(** *** Methods of [*gin.Context] *)

Definition set_index (i : Z) (ctx : gin.Context) : gin.Context :=
  {| gin.Request := gin.Request ctx; gin.Writer := gin.Writer ctx;
     gin.Errors := gin.Errors ctx; gin.index := i |}.

Definition set_Writer (wr : gin.responseWriter) (ctx : gin.Context)
  : gin.Context :=
  {| gin.Request := gin.Request ctx; gin.Writer := wr;
     gin.Errors := gin.Errors ctx; gin.index := gin.index ctx |}.

Definition set_Errors (es : list gin.Error) (ctx : gin.Context)
  : gin.Context :=
  {| gin.Request := gin.Request ctx; gin.Writer := gin.Writer ctx;
     gin.Errors := es; gin.index := gin.index ctx |}.

(** [func (c *Context) Abort() { c.index = abortIndex }] *)
Definition c_Abort : Go unit :=
  ctx <- get_c ;; set_c (set_index gin.abortIndex ctx).

(** [func (c *Context) AbortWithStatus(code int)]:
    [c.Status(code); c.Writer.WriteHeaderNow(); c.Abort()] *)
Definition c_AbortWithStatus (code : Z) : Go unit :=
  ctx <- get_c ;;
  set_c (set_Writer (gin.WriteHeader code (gin.Writer ctx)) ctx) ;;
  ctx <- get_c ;;
  set_c (set_Writer (gin.WriteHeaderNow (gin.Writer ctx)) ctx) ;;
  c_Abort.

(** [func (c *Context) Error(err error) *Error]: an error that is not a
    [gin.Error] already is appended as a private one. *)
Definition c_Error (err : error) : Go unit :=
  ctx <- get_c ;;
  set_c (set_Errors
           (gin.Errors ctx ++ [{| gin.Err := err;
                                  gin.Type_ := gin.ErrorTypePrivate;
                                  gin.Meta := None |}]) ctx).

(** [func (c *Context) String(code int, format string, ...)], as the
    handler of [GET /hello] calls it: the status is set, the status line
    goes out if it has not yet, then the text. *)
Definition c_String (code : Z) (text : string) : Go unit :=
  ctx <- get_c ;;
  let wr := gin.WriteHeaderNow (gin.WriteHeader code (gin.Writer ctx)) in
  set_c (set_Writer
           {| gin.ResponseWriter := gin.ResponseWriter wr ++ [http.Body text];
              gin.size := gin.size wr + Z.of_nat (String.length text);
              gin.status := gin.status wr |} ctx).

(** The single-value type assertion [err.(error)]: it panics with a
    runtime error when the value is not an error. *)
Definition assert_error (err : value) : Go error :=
  match err with
  | VErr e => ret e
  | _ => panic (VErr (errorString
                        "interface conversion: interface {} is not error"))
  end.

(** What [httputil.DumpRequest] returns: the dump, or an error together
    with nil bytes. *)
Inductive dumped := Dump (b : string) | DumpFailed (err : error).

(** [httpRequest, _ := ...]: the first result, the error dropped. *)
Definition bytes_of (d : dumped) : string :=
  match d with
  | Dump b => b
  | DumpFailed _ => ""
  end.

(** gin's [HandlerFunc], a function of the context; the argument stands for what
    [c.Next()] does when the handler calls it. *)
Definition HandlerFunc : Type := Go unit -> Go unit.

(** [int8(x)]: the wrap-around of a conversion to a signed byte. *)
Definition int8 (x : Z) : Z := (x + 128) mod 256 - 128.

Definition index_out_of_range : value :=
  VErr (errorString "runtime error: index out of range").

(** Modelled from the spec: the host's "run this interceptor, then invoke
    the next in chain" of section 6, which is gin's
    [for c.index < int8(len(c.handlers)) { c.handlers[c.index](c); c.index++ }];
    [steps] bounds the iterations. *)
Fixpoint run_handlers (handlers : list HandlerFunc) (c_Next : Go unit)
    (steps : nat) : Go unit :=
  match steps with
  | O => fun w => (Hangs, w)
  | S steps' =>
      ctx <- get_c ;;
      if gin.index ctx <? int8 (Z.of_nat (length handlers)) then
        match (if gin.index ctx <? 0 then None
               else nth_error handlers (Z.to_nat (gin.index ctx))) with
        | Some handler =>
            handler c_Next ;;
            ctx <- get_c ;;
            set_c (set_index (int8 (gin.index ctx + 1)) ctx) ;;
            run_handlers handlers c_Next steps'
        | None => panic index_out_of_range
        end
      else ret tt
  end.

(** Modelled from the spec: gin's [func (c *Context) Next()]: [c.index++],
    then the loop above; [fuel] bounds the depth of the calls of [Next]
    from inside handlers and the iterations of each loop. *)
Fixpoint c_Next (fuel : nat) (handlers : list HandlerFunc) : Go unit :=
  match fuel with
  | O => fun w => (Hangs, w)
  | S fuel' =>
      ctx <- get_c ;;
      set_c (set_index (int8 (gin.index ctx + 1)) ctx) ;;
      run_handlers handlers (c_Next fuel' handlers) fuel'
  end.

(** A route's own handler, as the one of [GET /hello] is: any Go code on
    the request's world that does not call [c.Next()].  [index] being
    unexported, the handler leaves it as it was or, by [c.Abort()], at
    [abortIndex]. *)
Definition endpoint (handler : Go unit) : HandlerFunc :=
  fun _ w =>
    let (r, w') := handler w in
    (r, {| c := set_index (if gin.index (c w') =? gin.abortIndex
                           then gin.abortIndex else gin.index (c w)) (c w');
           logger := logger w'; clock := clock w' |}).

(** ** The two middlewares *)

Section Middleware.

(** [c.ClientIP()], which gin computes from the request's headers and
    remote address. *)
Variable ClientIP : http.Request -> string.

(** [httputil.DumpRequest(req, body)]. *)
Variable DumpRequest : http.Request -> bool -> dumped.

(** The text of the goroutine's stack after the word that opens it. *)
Variable traceback : World -> string.

Definition c_ClientIP : Go string :=
  fun w => (Returns (ClientIP (gin.Request (c w))), w).

Definition httputil_DumpRequest (req : http.Request) (body : bool)
  : Go dumped := ret (DumpRequest req body).

(** [debug.Stack()]: the runtime's trace opens with
    ["goroutine N [running]:"]. *)
Definition debug_Stack : Go string :=
  fun w => (Returns ("goroutine " ++ traceback w), w).

(** [GinLogger] (lines 172-191), [logger] being the world's. *)
Definition GinLogger : HandlerFunc := fun c_Next =>
  start <- time_Now ;;
  ctx <- get_c ;;
  let path := url.Path (http.URL (gin.Request ctx)) in
  let query := url.RawQuery (http.URL (gin.Request ctx)) in
  c_Next ;;

  cost <- time_Since start ;;
  ctx <- get_c ;;
  ip <- c_ClientIP ;;
  logger_Info path
    [ zap_Int "status" (gin.Status (gin.Writer ctx));
      zap_String "method" (http.Method (gin.Request ctx));
      zap_String "path" path;
      zap_String "query" query;
      zap_String "ip" ip;
      zap_String "user-agent" (http.UserAgent (gin.Request ctx));
      zap_String "errors"
        (errorMsgs_String (gin.ByType (gin.Errors ctx) gin.ErrorTypePrivate));
      zap_Duration "cost" cost ].

(** [GinRecovery] (lines 194-238). *)
Definition GinRecovery (stack : bool) : HandlerFunc := fun c_Next =>
  defer_recover (fun recovered =>
    match recovered with
    | None => ret tt
    | Some err =>
        ctx <- get_c ;;
        d <- httputil_DumpRequest (gin.Request ctx) false ;;
        let httpRequest := bytes_of d in
        if brokenPipe err then
          logger_Error (url.Path (http.URL (gin.Request ctx)))
            [ zap_Any "error" err;
              zap_String "request" httpRequest ] ;;
          e <- assert_error err ;;
          c_Error e ;;
          c_Abort
        else
          (if stack then
             trace <- debug_Stack ;;
             logger_Error "[Recovery from panic]"
               [ zap_Any "error" err;
                 zap_String "request" httpRequest;
                 zap_String "stack" trace ]
           else
             logger_Error "[Recovery from panic]"
               [ zap_Any "error" err;
                 zap_String "request" httpRequest ]) ;;
          c_AbortWithStatus http.StatusInternalServerError
    end) c_Next.

(** [mainDemo4] (lines 155-164): [r.Use(GinLogger(logger),
    GinRecovery(logger, true))], then a route; the chain that serves the
    route is the two middlewares in that order, then the route's handler. *)
Definition mainDemo4 (handler : Go unit) : list HandlerFunc :=
  [GinLogger; GinRecovery true] ++ [endpoint handler].

(** The handler of [GET /hello] (lines 160-162). *)
Definition hello : Go unit := c_String http.StatusOK "hello!".

End Middleware.

(** ** Vocabulary of the statements *)

(** The world as a handler finds it when the chain has reached position
    [i]. *)
Definition with_index (i : Z) (w : World) : World :=
  {| c := set_index i (c w); logger := logger w; clock := clock w |}.

(** The entries of a level among a run of entries. *)
Definition count_level (l : zapcore.Level) (es : list zapcore.Entry) : nat :=
  length (filter (fun e => zapcore.Level_eqb (zapcore.Level_ e) l) es).

(** The [Unwrap()] methods of the standard library: the cause an error
    wraps. *)
Definition Unwrap (e : error) : option error :=
  match e with
  | OpError _ _ _ _ err => Some err
  | SyscallError _ err => Some err
  | errorString _ => None
  end.

(** The entry [GinLogger] emits: [path], [query] and [start] are those
    of the world it was entered in, the rest is read on the world the
    rest of the chain left. *)
Definition request_completed (ClientIP : http.Request -> string)
    (w w1 : World) : zapcore.Entry :=
  {| zapcore.Level_ := zapcore.InfoLevel;
     zapcore.Message := url.Path (http.URL (gin.Request (c w)));
     zapcore.Fields :=
       [ zap_Int "status" (gin.Status (gin.Writer (c w1)));
         zap_String "method" (http.Method (gin.Request (c w1)));
         zap_String "path" (url.Path (http.URL (gin.Request (c w))));
         zap_String "query" (url.RawQuery (http.URL (gin.Request (c w))));
         zap_String "ip" (ClientIP (gin.Request (c w1)));
         zap_String "user-agent" (http.UserAgent (gin.Request (c w1)));
         zap_String "errors"
           (errorMsgs_String
              (gin.ByType (gin.Errors (c w1)) gin.ErrorTypePrivate));
         zap_Duration "cost" (clock w1 - clock w) ] |}.

(** The position the route's handler leaves: its own, or [abortIndex]. *)
Definition left_at (i : Z) (w1 : World) : Z :=
  if gin.index (c w1) =? gin.abortIndex then gin.abortIndex else i.

(** The world after [GinLogger], [w] being the one it was entered in and
    [w1] the one the rest of the chain left. *)
Definition logged (ClientIP : http.Request -> string) (w w1 : World) : World :=
  {| c := c w1;
     logger := logger w1 ++ [request_completed ClientIP w w1];
     clock := clock w1 |}.

(** The entry of a Generic fault and the world after its recovery, [w1]
    being the world the fault left. *)
Definition generic_entry (DumpRequest : http.Request -> bool -> dumped)
    (traceback : World -> string) (stack : bool) (err : value) (w1 : World)
  : zapcore.Entry :=
  {| zapcore.Level_ := zapcore.ErrorLevel;
     zapcore.Message := "[Recovery from panic]";
     zapcore.Fields :=
       [zap_Any "error" err;
        zap_String "request" (bytes_of (DumpRequest (gin.Request (c w1)) false))]
       ++ (if stack then [zap_String "stack" ("goroutine " ++ traceback w1)]
           else []) |}.

Definition after_generic (DumpRequest : http.Request -> bool -> dumped)
    (traceback : World -> string) (stack : bool) (err : value) (w1 : World)
  : World :=
  {| c := set_index gin.abortIndex
            (set_Writer
               (gin.WriteHeaderNow
                  (gin.WriteHeader http.StatusInternalServerError
                     (gin.Writer (c w1)))) (c w1));
     logger := logger w1 ++ [generic_entry DumpRequest traceback stack err w1];
     clock := clock w1 |}.

(** The entry of a BrokenConnection fault and the world after its
    recovery. *)
Definition broken_entry (DumpRequest : http.Request -> bool -> dumped)
    (e : error) (w1 : World) : zapcore.Entry :=
  {| zapcore.Level_ := zapcore.ErrorLevel;
     zapcore.Message := url.Path (http.URL (gin.Request (c w1)));
     zapcore.Fields :=
       [zap_Any "error" (VErr e);
        zap_String "request"
          (bytes_of (DumpRequest (gin.Request (c w1)) false))] |}.

Definition after_broken (DumpRequest : http.Request -> bool -> dumped)
    (e : error) (w1 : World) : World :=
  {| c := set_index gin.abortIndex
            (set_Errors
               (gin.Errors (c w1)
                ++ [{| gin.Err := e; gin.Type_ := gin.ErrorTypePrivate;
                       gin.Meta := None |}]) (c w1));
     logger := logger w1 ++ [broken_entry DumpRequest e w1];
     clock := clock w1 |}.

(** The world [GinRecovery] finds when the route's handler, entered at
    position 2, has panicked. *)
Definition faulted (w1 : World) : World := with_index (left_at 2 w1) w1.

(** The fault's cause, as the standard library unwraps it, has a message
    that contains the pattern in some letter case. *)
Definition cause_message_contains (err : value) (pat : string) : Prop :=
  exists e cause,
    err = VErr e /\ Unwrap e = Some cause /\
    contains_any_case (Error cause) pat.
(** * Health-checkup ingestion pipeline: a shallow embedding of the stages

    The Python sources under [scripts/kenshin_list_pydir] are embedded stage
    by stage.  Database tables are finite maps or row lists, SQL statements
    are functions over them, the file system and the ZIP library are data
    handed to the functions, and every Python exception path that the code
    catches is an explicit constructor.

    Text is modelled by [string], a sequence of characters with codes
    below 256.  The character-class functions below are Python's [str]
    methods on text of code points below 128 ([PyStr.ascii_only]); what
    Python does with white space, digits and letter case beyond that range
    is not modelled, and statements that depend on it are made for ASCII
    text. *)

From Stdlib Require Import ZArith Lia Ascii String List Bool.
From stdpp Require Import base option list strings gmap fin_maps sorting.

Set Warnings "-register-all,-abstract-large-number,-clear-no-such-hyp,-level-tolerance".
Local Open Scope Z_scope.

(** ** Python string primitives *)

Module PyStr.

Definition code (c : ascii) : N := N_of_ascii c.

Definition in_range (lo hi : N) (c : ascii) : bool :=
  ((lo <=? code c) && (code c <=? hi))%N.


(** [str.isspace] on one character below 128: TAB..CR, FS..US and the
    blank. *)
Definition isspace (c : ascii) : bool :=
  in_range 9 13 c || in_range 28 32 c.

(** The decimal digits below 128. *)
Definition isdigit (c : ascii) : bool := in_range 48 57 c.

Fixpoint lstrip (s : string) : string :=
  match s with
  | EmptyString => EmptyString
  | String c s' => if isspace c then lstrip s' else s
  end.

Definition rstrip (s : string) : string := String.rev (lstrip (String.rev s)).

(** [s.strip()] for [ascii_only] text. *)
Definition strip (s : string) : string := rstrip (lstrip s).

Definition upper_char (c : ascii) : ascii :=
  if in_range 97 122 c then ascii_of_N (code c - 32) else c.

Definition lower_char (c : ascii) : ascii :=
  if in_range 65 90 c then ascii_of_N (code c + 32) else c.

Fixpoint map_chars (f : ascii -> ascii) (s : string) : string :=
  match s with
  | EmptyString => EmptyString
  | String c s' => String (f c) (map_chars f s')
  end.

(** [s.upper()] and [s.lower()] for [ascii_only] text. *)
Definition upper : string -> string := map_chars upper_char.
Definition lower : string -> string := map_chars lower_char.

(** [x or ""] for a nullable text column. *)
Definition or_empty (o : option string) : string := default EmptyString o.

(** Truthiness of a nullable text: [None] and [""] are false. *)
Definition truthy (o : option string) : bool :=
  match o with
  | Some (String _ _) => true
  | _ => false
  end.

Definition nonempty (s : string) : bool :=
  match s with
  | EmptyString => false
  | String _ _ => true
  end.

(** [sub in s] *)
Fixpoint contains (sub s : string) : bool :=
  String.prefix sub s ||
  match s with
  | EmptyString => false
  | String _ s' => contains sub s'
  end.

(** [s.split(sep)] for a one-character separator. *)
Fixpoint split_go (sep : ascii) (cur : string) (s : string) : list string :=
  match s with
  | EmptyString => [String.rev cur]
  | String c s' =>
      if Ascii.eqb c sep then String.rev cur :: split_go sep EmptyString s'
      else split_go sep (String c cur) s'
  end.

Definition split (sep : ascii) (s : string) : list string :=
  split_go sep EmptyString s.

(** *** [float(v)]: which [ascii_only] texts convert

    CPython first validates and removes digit-group underscores
    ([_Py_string_to_number_with_underscores]), then accepts either a decimal
    literal or a signed [inf], [infinity] or [nan] in any letter case. *)

Fixpoint drop_underscores (prev : ascii) (s : list ascii) : option (list ascii) :=
  match s with
  | [] => if Ascii.eqb prev "_" then None else Some []
  | c :: s' =>
      if Ascii.eqb c "_" then
        if isdigit prev then drop_underscores c s' else None
      else if Ascii.eqb prev "_" && negb (isdigit c) then None
      else cons c <$> drop_underscores c s'
  end.

Definition skip_sign (s : list ascii) : list ascii :=
  match s with
  | c :: s' => if Ascii.eqb c "+" || Ascii.eqb c "-" then s' else s
  | [] => []
  end.

Fixpoint span_digits (s : list ascii) : nat * list ascii :=
  match s with
  | c :: s' =>
      if isdigit c then let '(n, r) := span_digits s' in (S n, r) else (O, s)
  | [] => (O, [])
  end.

Definition exponent_ok (s : list ascii) : bool :=
  match s with
  | [] => true
  | e :: r =>
      if Ascii.eqb e "e" || Ascii.eqb e "E" then
        let '(n, r') := span_digits (skip_sign r) in
        negb (Nat.eqb n 0) && bool_decide (r' = [])
      else false
  end.

Definition decimal_literal (s : list ascii) : bool :=
  let '(n1, r1) := span_digits s in
  let '(n2, r2) :=
    match r1 with
    | c :: r => if Ascii.eqb c "." then span_digits r else (O, r1)
    | [] => (O, r1)
    end in
  negb (Nat.eqb (n1 + n2) 0) && exponent_ok r2.
(** X10.  With [C] a zero the radius does not depend on the depth: as
    soon as [(zt/z)**1.5] is finite, [radius_of_curvature z zt C] is
    [zt / (1/3)] (one of [z], [zt] being a NumPy scalar, as in the
    loop). *)
Theorem radius_zero_constant (L : Libm) (z zt C : obj) :
  is_np z || is_np zt = true ->
  is_zero (fl C) = true ->
  is_finite (fpow (fl zt / fl z) 1.5) = true ->
  radius_of_curvature z zt C = Ok (NpFloat (fl zt / (1 / 3))).
Proof.
  intros Hnp HC Hp. rewrite radius_np by exact Hnp.
  unfold CurvatureRadius_spec. do 3 f_equal.
  destruct (is_zero_inv _ HC) as [s E].
  assert (exists s', Prim2SF (fl C / 2 * fpow (fl zt / fl z) 1.5) =
                     S754_zero s') as [s' E'].
  { rewrite mul_spec, div_spec, E.
    destruct (is_finite_spec _ Hp) as [[s' P]|(s' & m & e & P)]; rewrite P;
      eexists; reflexivity. }
  apply Prim2SF_inj. rewrite sub_spec, E'. reflexivity.
Qed.

Lemma radius_zero_constant_witness :
  is_np (NpFloat 1) || is_np (PyFloat 4) = true /\
  is_zero (fl (NpFloat (-0))) = true /\
  is_finite (fpow (Libm := limits_libm) (4 / 1) 1.5) = true /\
  radius_of_curvature (L := limits_libm) (NpFloat 1) (PyFloat 4)
    (NpFloat (-0)) = Ok (NpFloat (4 / (1 / 3))).
Proof.
  do 3 (split; [reflexivity|]).
  apply (radius_zero_constant limits_libm (NpFloat 1) (PyFloat 4)
           (NpFloat (-0))); reflexivity.
Defined.

(** X11.  [radius_of_curvature] does not filter NaN: with one of [z],
    [zt] a NumPy scalar, a NaN [zt], a NaN [C] or a NaN power term gives
    the radius NaN, and no exception. *)
Theorem radius_nan (L : Libm) (z zt C : obj) :
  is_np z || is_np zt = true ->
  fl zt = nan \/ fl C = nan \/ fpow (fl zt / fl z) 1.5 = nan ->
  radius_of_curvature z zt C = Ok (NpFloat nan).
Proof.
  intros Hnp H. rewrite radius_np by exact Hnp. unfold CurvatureRadius_spec.
  do 2 f_equal.
  destruct H as [-> | [-> | ->]]; nan_simpl; reflexivity.
Qed.

Lemma radius_nan_witness :
  is_np (NpFloat 2) || is_np (PyFloat 1) = true /\
  (fl (PyFloat 1) = nan \/ fl (PyFloat nan) = nan \/
   fpow (Libm := table_libm) (fl (PyFloat 1) / fl (NpFloat 2)) 1.5 = nan) /\
  radius_of_curvature (L := table_libm) (NpFloat 2) (PyFloat 1) (PyFloat nan) =
    Ok (NpFloat nan).
Proof.
  split; [reflexivity|]. split; [right; left; reflexivity|].
  apply (radius_nan table_libm (NpFloat 2) (PyFloat 1) (PyFloat nan));
    [reflexivity | right; left; reflexivity].
Defined.

End ExceptionalCalls.

(** ** The driver *)

Section DriverFacts.
Local Open Scope float_scope.

(** One application of [advance] is one [arc_step] with the radius at the
    current depth and [dtheta = ds/R], [ds = 1]. *)
Lemma advance_arc_step {L : Libm} (zt C x z theta : float) :
  let R := CurvatureRadius_spec z zt C in
  advance zt C (x, z, theta) =
    ((arc_step (numpy_pi / 2) x z theta R (1 / R)).1,
     (arc_step (numpy_pi / 2) x z theta R (1 / R)).2, theta + 1 / R).
Proof. reflexivity. Qed.

Lemma arc_step_nan {L : Libm} (half_pi x z theta R dtheta : float) :
  x = nan \/ z = nan \/ R = nan ->
  arc_step half_pi x z theta R dtheta = (nan, nan).
Proof.
  intros H. unfold arc_step, center_of, normal_of. cbv zeta.
  apply rotate_nan_float.
  cbv [fst snd add sub mul neg numpy_cos numpy_sin float_arith].
  destruct H as [-> | [-> | ->]]; nan_simpl; auto.
Qed.

Lemma trajectory_nan_step {L : Libm} (zt z0 theta0 : float) (k : nat) :
  xs_of zt z0 theta0 k = nan \/ zs_of zt z0 theta0 k = nan ->
  xs_of zt z0 theta0 (S k) = nan /\ zs_of zt z0 theta0 (S k) = nan.
Proof.
  unfold xs_of, zs_of, trajectory. rewrite Nat.iter_succ.
  destruct (Nat.iter k _ _) as [[x z] theta]. cbn [fst snd]. intros H.
  rewrite advance_arc_step. cbn [fst snd].
  rewrite arc_step_nan by tauto. split; reflexivity.
Qed.

Lemma trajectory_nan {L : Libm} (zt z0 theta0 : float) (k j : nat) :
  k < j ->
  xs_of zt z0 theta0 k = nan \/ zs_of zt z0 theta0 k = nan ->
  xs_of zt z0 theta0 j = nan /\ zs_of zt z0 theta0 j = nan.
Proof.
  intros Hj H. induction Hj as [|j Hj IH].
  - apply trajectory_nan_step, H.
  - apply trajectory_nan_step. left. apply IH.
Qed.

Lemma trajectory_first_nan {L : Libm} (zt z0 theta0 : float) (j : nat) :
  z0 = nan \/
  CurvatureRadius_spec z0 zt (integration_constant_value zt z0 theta0) = nan ->
  1 <= j ->
  xs_of zt z0 theta0 j = nan /\ zs_of zt z0 theta0 j = nan.
Proof.
  intros H Hj.
  assert (H1 : xs_of zt z0 theta0 1 = nan /\ zs_of zt z0 theta0 1 = nan).
  { unfold xs_of, zs_of, trajectory. cbn [Nat.iter nat_rect].
    rewrite advance_arc_step. cbn [fst snd].
    rewrite arc_step_nan by tauto. split; reflexivity. }
  destruct (decide (j = 1%nat)) as [->|]; [exact H1|].
  apply (trajectory_nan zt z0 theta0 1 j); [lia|]. left. apply H1.
Qed.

____________________

• [EXERCISE]:
Retype only this portion of the data above: the line containing "c_AbortWithStatus http.StatusInternalServerError", the line containing "route is the", and all lines between them, exactly.

• [OUTPUT OF THE TASK]:
          c_AbortWithStatus http.StatusInternalServerError
    end) c_Next.

(** [mainDemo4] (lines 155-164): [r.Use(GinLogger(logger),
    GinRecovery(logger, true))], then a route; the chain that serves the
    route is the two middlewares in that order, then the route's handler. *)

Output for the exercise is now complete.